Parsing XML Using BeautifulSoup In Python

Introduction

XML is a tool that is used to store and transport data. It stands for eXtensible Markup Language. XML is quite similar to HTML and they have almost the same kind of structure but they were designed to accomplish different goals.

  • XML is designed to transport data while HTML is designed to display data. Many systems contain incompatible data formats. This makes data exchange between incompatible systems is a time-consuming task for web developers as large amounts of data has to be converted. Further, there are chances that incompatible data is lost. But, XML stores data in plain text format thereby providing software and hardware-independent method of storing and sharing data.
  • Another major difference is that HTML tags are predefined whereas XML files are not.

Example of XML:

<?xml version="1.0" encoding="UTF-8"?>
<note>
  <to>Harry Potter</to>
  <from>Albus Dumbledore</from>
  <heading>Reminder</heading>
  <body>It does not do to dwell on dreams and forget to live!</body>
</note>

As mentioned earlier, XML tags are not pre-defined so we need to find the tag that holds the information that we want to extract. Thus there are two major aspects governing the parsing of XML files:

  1. Finding the required Tags.
  2. Extracting data from after identifying the Tags.
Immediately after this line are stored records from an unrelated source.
(** One step through the body of a scanner: a case on what it scans
    next.  [ok], [raised] and [exhausted] say what to do with the result
    of a scanner called from the body. *)
Ltac scan_case ok raised exhausted :=
  match goal with
  | |- context [match json.skip_whitespace ?t with _ => _ end] =>
      let H := fresh "Hws" in
      pose proof (skip_whitespace_length t) as H;
      destruct (json.skip_whitespace t)
  | |- context [match json.scanstring ?b ?t with _ => _ end] =>
      let H := fresh "Hstr" in
      destruct (json.scanstring b t) as [[? ?] | ? ? | ? | ] eqn:H;
      [ apply (proj2 (proj2 (scanstring_consumes _ b t (le_n _)))) in H
      |
      | exfalso;
        exact (proj1 (proj2 (scanstring_consumes _ b t (le_n _))) _ H)
      | exfalso; exact (proj1 (scanstring_consumes _ b t (le_n _)) H) ]
  | |- context [match json.scan_once ?d ?h ?m ?t with _ => _ end] =>
      let H := fresh "Hval" in
      destruct (json.scan_once d h m t) as [[? ?] | ? ? | ? | ] eqn:H;
      [ ok H | | raised H | exhausted H ]
  | |- context [match json.array_values ?d ?h ?m ?t with _ => _ end] =>
      let H := fresh "Harr" in
      destruct (json.array_values d h m t) as [[? ?] | ? ? | ? | ] eqn:H;
      [ ok H | | raised H | exhausted H ]
  | |- context [match json.object_pairs ?d ?h ?m ?t with _ => _ end] =>
      let H := fresh "Hobj" in
      destruct (json.object_pairs d h m t) as [[? ?] | ? ? | ? | ] eqn:H;
      [ ok H | | raised H | exhausted H ]
  | |- context [match json.constant ?t with _ => _ end] =>
      let H := fresh "Hconst" in
      destruct (json.constant t) as [[? ?] | ] eqn:H;
      [ apply constant_consumes in H | ]
  | |- context [match json.match_number ?m ?t with _ => _ end] =>
      let H := fresh "Hnum" in
      destruct (json.match_number m t) as [[[? | ?] ?] | ] eqn:H;
      [ pose proof (match_number_consumes _ _ _ _ H)
      | pose proof (match_number_raises _ _ _ _ H)
      | ]
  | |- context [match json.float_constant ?t with _ => _ end] =>
      let H := fresh "Hfloat" in
      destruct (json.float_constant t) as [[? ?] | ] eqn:H;
      [ apply float_constant_consumes in H | ]
  | |- context [match ?h with O => _ | S _ => _ end] =>
      is_var h; destruct h
  | |- context [if ?b then _ else _] => destruct b
  end.

(** What skipping whitespace leaves is no longer than what it was given. *)
Ltac whitespace_facts :=
  repeat match goal with
  | H : context [json.skip_whitespace ?t] |- _ =>
      lazymatch goal with
      | _ : String.length (json.skip_whitespace t) <= String.length t |- _ =>
          fail
      | _ => pose proof (skip_whitespace_length t)
      end
  | |- context [json.skip_whitespace ?t] =>
      lazymatch goal with
      | _ : String.length (json.skip_whitespace t) <= String.length t |- _ =>
          fail
      | _ => pose proof (skip_whitespace_length t)
      end
  end.

(** Every value scanned leaves less of the document. *)
Lemma scan_consumes (steps : nat) :
  forall headroom max_str_digits,
  (forall s value r,
     json.scan_once steps headroom max_str_digits s = json.Ok (value, r) ->
     String.length r < String.length s) /\
  (forall s values r,
     json.array_values steps headroom max_str_digits s = json.Ok (values, r) ->
     String.length r < String.length s) /\
  (forall s pairs r,
     json.object_pairs steps headroom max_str_digits s = json.Ok (pairs, r) ->
     String.length r < String.length s).
Proof.
  induction steps as [|steps IH]; intros headroom max_str_digits.
  - repeat split; intros; discriminate.
  - repeat split; intros s result r;
      cbn [json.scan_once json.array_values json.object_pairs];
      try (destruct s as [|first s]; [discriminate | ]);
      repeat scan_case
        ltac:(fun H =>
                first [ apply (proj1 (IH _ _)) in H
                      | apply (proj1 (proj2 (IH _ _))) in H
                      | apply (proj2 (proj2 (IH _ _))) in H ])
        ltac:(fun H => idtac) ltac:(fun H => idtac);
      intros Hok; try discriminate;
      injection Hok as _ <-; whitespace_facts; cbn [String.length] in *; lia.
Qed.

(** The steps [json.steps_for] allows are never used up. *)
Lemma scan_within_steps (steps : nat) :
  forall headroom max_str_digits,
  (forall s, 2 * String.length s + 1 <= steps ->
     json.scan_once steps headroom max_str_digits s <> json.Exhausted) /\
  (forall s, 2 * String.length s + 2 <= steps ->
     json.array_values steps headroom max_str_digits s <> json.Exhausted) /\
  (forall s, 2 * String.length s + 2 <= steps ->
     json.object_pairs steps headroom max_str_digits s <> json.Exhausted).
Proof.
  induction steps as [|steps IH]; intros headroom max_str_digits.
  - repeat split; intros s Hd; lia.
  - repeat split; intros s Hd;
      cbn [json.scan_once json.array_values json.object_pairs];
      try (destruct s as [|first s]; [discriminate | ]);
      repeat scan_case
        ltac:(fun H =>
                first [ apply (proj1 (scan_consumes _ _ _)) in H
                      | apply (proj1 (proj2 (scan_consumes _ _ _))) in H
                      | apply (proj2 (proj2 (scan_consumes _ _ _))) in H ])
        ltac:(fun H => idtac)
        ltac:(fun H =>
                exfalso; revert H;
                first [ apply (proj1 (IH _ _))
                      | apply (proj1 (proj2 (IH _ _)))
                      | apply (proj2 (proj2 (IH _ _))) ];
                whitespace_facts; cbn [String.length] in *; lia);
      discriminate.
Qed.

Lemma scan_raises (steps : nat) :
  forall headroom max_str_digits,
  (forall s e,
     json.scan_once steps headroom max_str_digits s = json.Raised e ->
     limit_error e) /\
  (forall s e,
     json.array_values steps headroom max_str_digits s = json.Raised e ->
     limit_error e) /\
  (forall s e,
     json.object_pairs steps headroom max_str_digits s = json.Raised e ->
     limit_error e).
Proof.
  induction steps as [|steps IH]; intros headroom max_str_digits.
  - repeat split; intros; discriminate.
  - repeat split; intros s e;
      cbn [json.scan_once json.array_values json.object_pairs];
      try (destruct s as [|first s]; [discriminate | ]);
      repeat scan_case
        ltac:(fun H => idtac)
        ltac:(fun H =>
                first [ apply (proj1 (IH _ _)) in H
                      | apply (proj1 (proj2 (IH _ _))) in H
                      | apply (proj2 (proj2 (IH _ _))) in H ])
        ltac:(fun H => idtac);
      intros Hr; try discriminate; injection Hr as <-;
      first [ assumption | now left | now right ].
Qed.

(** With headroom for the whole document and no digit limit, a scanner
    raises nothing. *)
Lemma scan_unlimited (steps : nat) :
  forall headroom,
  (forall s e, String.length s <= headroom ->
     json.scan_once steps headroom 0 s <> json.Raised e) /\
  (forall s e, String.length s <= headroom ->
     json.array_values steps headroom 0 s <> json.Raised e) /\
  (forall s e, String.length s <= headroom ->
     json.object_pairs steps headroom 0 s <> json.Raised e).
Proof.
  induction steps as [|steps IH]; intros headroom.
  - repeat split; intros; discriminate.
  - repeat split; intros s e Hh;
      cbn [json.scan_once json.array_values json.object_pairs];
      try (destruct s as [|first s]; [discriminate | ]);
      repeat scan_case
        ltac:(fun H =>
                first [ apply (proj1 (scan_consumes _ _ _)) in H
                      | apply (proj1 (proj2 (scan_consumes _ _ _))) in H
                      | apply (proj2 (proj2 (scan_consumes _ _ _))) in H ])
        ltac:(fun H =>
                exfalso; revert H;
                first [ apply (proj1 (IH _))
                      | apply (proj1 (proj2 (IH _)))
                      | apply (proj2 (proj2 (IH _))) ];
                whitespace_facts; cbn [String.length] in *; lia)
        ltac:(fun H => idtac);
      try discriminate;
      try (cbn [String.length] in Hh; lia);
      try (exfalso; eapply match_number_unlimited; eassumption).
Qed.

(** One step through the bodies of a scanner under the limits [m1] and
    under the looser limits [m2], side by side. *)
Ltac loosen_case m1 m2 IH Hl :=
  match goal with
  | |- context [match json.skip_whitespace ?t with _ => _ end] =>
      destruct (json.skip_whitespace t)
  | |- context [match json.scanstring ?b ?t with _ => _ end] =>
      destruct (json.scanstring b t) as [[? ?] | ? ? | ? | ]
  | |- context [match json.scan_once ?d ?h m1 ?t with _ => _ end] =>
      match goal with
      | |- context [json.scan_once d ?h' m2 t] =>
          let H := fresh "Hval" in
          destruct (json.scan_once d h m1 t) as [[? ?] | ? ? | ? | ] eqn:H;
          [ rewrite (proj1 (IH h h' m1 m2 ltac:(lia) Hl) t _ H I)
          | rewrite (proj1 (IH h h' m1 m2 ltac:(lia) Hl) t _ H I)
          | | ]
      end
  | |- context [match json.array_values ?d ?h m1 ?t with _ => _ end] =>
      match goal with
      | |- context [json.array_values d ?h' m2 t] =>
          let H := fresh "Harr" in
          destruct (json.array_values d h m1 t) as [[? ?] | ? ? | ? | ] eqn:H;
          [ rewrite (proj1 (proj2 (IH h h' m1 m2 ltac:(lia) Hl)) t _ H I)
          | rewrite (proj1 (proj2 (IH h h' m1 m2 ltac:(lia) Hl)) t _ H I)
          | | ]
      end
  | |- context [match json.object_pairs ?d ?h m1 ?t with _ => _ end] =>
      match goal with
      | |- context [json.object_pairs d ?h' m2 t] =>
          let H := fresh "Hobj" in
          destruct (json.object_pairs d h m1 t) as [[? ?] | ? ? | ? | ] eqn:H;
          [ rewrite (proj2 (proj2 (IH h h' m1 m2 ltac:(lia) Hl)) t _ H I)
          | rewrite (proj2 (proj2 (IH h h' m1 m2 ltac:(lia) Hl)) t _ H I)
          | | ]
      end
  | |- context [match json.constant ?t with _ => _ end] =>
      destruct (json.constant t) as [[? ?] | ]
  | |- context [match json.match_number m1 ?t with _ => _ end] =>
      let H := fresh "Hnum" in
      destruct (json.match_number m1 t) as [[[? | ?] ?] | ] eqn:H;
      [ rewrite (proj2 (match_number_loosen m1 m2 t Hl) _ _ H)
      |
      | rewrite (proj1 (match_number_loosen m1 m2 t Hl) H) ]
  | |- context [match json.float_constant ?t with _ => _ end] =>
      destruct (json.float_constant t) as [[? ?] | ]
  | |- context [match ?h with O => _ | S _ => _ end] =>
      is_var h; destruct h
  | |- context [if ?b then _ else _] => destruct b
  end.

(** Looser limits change nothing in a scan that the tighter limits let
    through: it comes to the same value, or to the same fault. *)
Lemma scan_loosen (steps : nat) :
  forall h1 h2 m1 m2, h1 <= h2 -> looser_digits m1 m2 ->
  (forall s r,
     json.scan_once steps h1 m1 s = r -> settled r ->
     json.scan_once steps h2 m2 s = r) /\
  (forall s r,
     json.array_values steps h1 m1 s = r -> settled r ->
     json.array_values steps h2 m2 s = r) /\
  (forall s r,
     json.object_pairs steps h1 m1 s = r -> settled r ->
     json.object_pairs steps h2 m2 s = r).
Proof.
  induction steps as [|steps IH]; intros h1 h2 m1 m2 Hh Hl.
  - repeat split; intros s r <- [].
  - repeat split; intros s r <-;
      cbn [json.scan_once json.array_values json.object_pairs];
      try (destruct s as [|first s]; [intros _; reflexivity | ]);
      repeat loosen_case m1 m2 IH Hl;
      cbn [settled];
      first [ intros _; reflexivity | intros H; exact (match H with end) | lia ].
Qed.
BeautifulSoup and LXML Installation

When it comes to web scraping with Python, BeautifulSoup the most commonly used library. The recommended way of parsing XML files using BeautifulSoup is to use Python’s lxml parser.

You can install both libraries using the pip installation tool. Please have a look at our BLOG TUTORIAL to learn how to install them if you want to scrape data from an XML file using Beautiful soup.

# Note: Before we proceed with our discussion, please have a look at the following XML file that we will be using throughout the course of this article. (Please create a file with the name sample.txt and copy-paste the code given below to practice further.)

<?xml version="1.0" encoding="UTF-8" standalone="no"?>
<CATALOG>
  <PLANT>
    <COMMON>Bloodroot</COMMON>
    <BOTANICAL>Sanguinaria canadensis</BOTANICAL>
    <ZONE>4</ZONE>
    <LIGHT>Mostly Shady</LIGHT>
    <PRICE>$2.44</PRICE>
    <AVAILABILITY>031599</AVAILABILITY>
  </PLANT>
  <PLANT>
    <COMMON>Marsh Marigold</COMMON>
    <BOTANICAL>Caltha palustris</BOTANICAL>
    <ZONE>4</ZONE>
    <LIGHT>Mostly Sunny</LIGHT>
    <PRICE>$6.81</PRICE>
    <AVAILABILITY>051799</AVAILABILITY>
  </PLANT>
  <PLANT>
    <COMMON>Cowslip</COMMON>
    <BOTANICAL>Caltha palustris</BOTANICAL>
    <ZONE>4</ZONE>
    <LIGHT>Mostly Shady</LIGHT>
    <PRICE>$9.90</PRICE>
    <AVAILABILITY>030699</AVAILABILITY>
  </PLANT>
</CATALOG>

Searching The Required Tags in The XML Document

Since the tags are not pre-defined in XML, we must identify the tags and search them using the different methods provided by the BeautifulSoup library. Now, how do we find the right tags? We can do so with the help of BeautifulSoup's search methods.

Beautiful Soup has numerous methods for searching a parse tree. The two most popular and commonly used methods are:

  1.  find()
  2.  find_all()

We have an entire blog tutorial on the two methods. Please have a look at the following tutorial to understand how these search methods work.

If you have read the above-mentioned article, then you can easily use the find and find_all methods to search for tags anywhere in the XML document.

Relationship Between Tags

It is extremely important to understand the relationship between tags, especially while scraping data from XML documents.

The three key relationships in the XML parse tree are:

  • Parent: The tag which is used as the reference tag for navigating to child tags.
  • Children: The tags contained within the parent tag.
  • Siblings: As the name suggests these are the tags that exist on the same level of the parse tree.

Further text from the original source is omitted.